[
https://issues.apache.org/jira/browse/CHUKWA-4?page=com.atlassian.jira.plugin.system.issuetabpanels:all-tabpanel
]
Ahmed Fathalla updated CHUKWA-4:
--------------------------------
Attachment: CHUKWA-4.patch
This patch contains a fix for corrupt sink files created locally. I've created
a new class CopySequenceFile which copies the corrupt .chukwa file to a valid
.done file.
The code for recovering a failed copy attempt is included in the cleanup()
method of LocalToRemoteHdfsMover and follows Jerome's suggestions. I have also
created a unit test that creates a sink file, converts it into a .done file and
validates that the .done file was created and the .chukwa file removed.

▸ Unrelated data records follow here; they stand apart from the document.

(** * Excel comparator: identifier-keyed reconciliation of two workbooks

    A shallow embedding of [excel_comparator.py]: the composite key of a row,
    the two key dictionaries, the loop that sorts every key into identical /
    modified / only-in-file-1 / only-in-file-2, the column statistics and the
    overall roll-up, followed by the properties proved about them. *)

From Stdlib Require Import ZArith Ascii String DecimalString.
From stdpp Require Import gmap strings list fin_maps.

Open Scope string_scope.
Open Scope list_scope.
#[local] Set Warnings "-clear-no-such-hyp".

(** ** Python strings *)

Module PyStr.

(** [str.isspace] on one character.  A string is the sequence of its code
    points and the model covers the code points below 256, where Python
    counts TAB..CR, FS..US, SPACE, NEL (0x85) and NBSP (0xA0) as blank. *)
Definition isspace (c : ascii) : bool :=
  let n := nat_of_ascii c in
  ((9 <=? n)%nat && (n <=? 13)%nat) || ((28 <=? n)%nat && (n <=? 32)%nat)
  || (n =? 133)%nat || (n =? 160)%nat.

Fixpoint lstrip (s : string) : string :=
  match s with
  | EmptyString => EmptyString
  | String c rest => if isspace c then lstrip rest else s
  end.

Fixpoint rstrip (s : string) : string :=
  match s with
  | EmptyString => EmptyString
  | String c rest =>
      match rstrip rest with
      | EmptyString => if isspace c then EmptyString else String c EmptyString
      | kept => String c kept
      end
  end.

(** [s.strip()] *)
Definition strip (s : string) : string := rstrip (lstrip s).

(** [sep.join(parts)] *)
Fixpoint join (sep : string) (parts : list string) : string :=
  match parts with
  | [] => EmptyString
  | [p] => p
  | p :: rest => p +:+ sep +:+ join sep rest
  end.

(** [c in s] for a single character [c]. *)
Fixpoint has_char (c : ascii) (s : string) : bool :=
  match s with
  | EmptyString => false
  | String d rest => if Ascii.eqb c d then true else has_char c rest
  end.

End PyStr.

(** ** Cell values *)

(** A cell as pandas hands it over.  The comparator looks at a cell only
    through [pd.isna] and [str], so a scalar of a type not listed here (a
    float, a Timestamp) is carried by the text [str] prints for it. *)
Inductive Value : Type :=
| VNull                      (* None, NaN, NaT *)
| VStr (s : string)
| VInt (n : Z)
| VBool (b : bool)
| VRepr (text : string).

#[global] Instance Value_eq_dec : EqDecision Value.
Proof. solve_decision. Defined.

(** [pd.isna(value)] *)
Definition isna (v : Value) : bool :=
  match v with
  | VNull => true
  | _ => false
  end.

(** [str(value)] *)
Definition py_str (v : Value) : string :=
  match v with
  | VNull => "nan"
  | VStr s => s
  | VInt n => NilZero.string_of_int (Z.to_int n)
  | VBool true => "True"
  | VBool false => "False"
  | VRepr text => text
  end.

(** ** Rows and frames *)

(** A pandas Series holding one row: column label to cell. *)
Abbreviation Series := (gmap string Value).

(** A frame is rectangular: every row has one cell per column of the frame,
    NaN where the sheet had nothing.  [df_rows] keeps what each sheet row
    holds; [row_series] reads it through the frame's columns. *)
Record DataFrame : Type := {
  df_columns : list string;
  df_rows : list (gmap string Value)
}.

I have tested this solution several times and it seems to be working. However,
I have faced a rare case where recovery fails because I get the following
exception while reading from the .chukwa file / writing to the .done file
2010-04-12 07:56:47,538 WARN LocalToRemoteHdfsMover CopySequenceFile - Error
during .chukwa file recovery
java.io.EOFException
at java.io.DataInputStream.readFully(DataInputStream.java:180)
at
org.apache.hadoop.io.DataOutputBuffer$Buffer.write(DataOutputBuffer.java:63)
at
org.apache.hadoop.io.DataOutputBuffer.write(DataOutputBuffer.java:101)
at org.apache.hadoop.io.SequenceFile$Reader.next(SequenceFile.java:1930)
at org.apache.hadoop.io.SequenceFile$Reader.next(SequenceFile.java:1830)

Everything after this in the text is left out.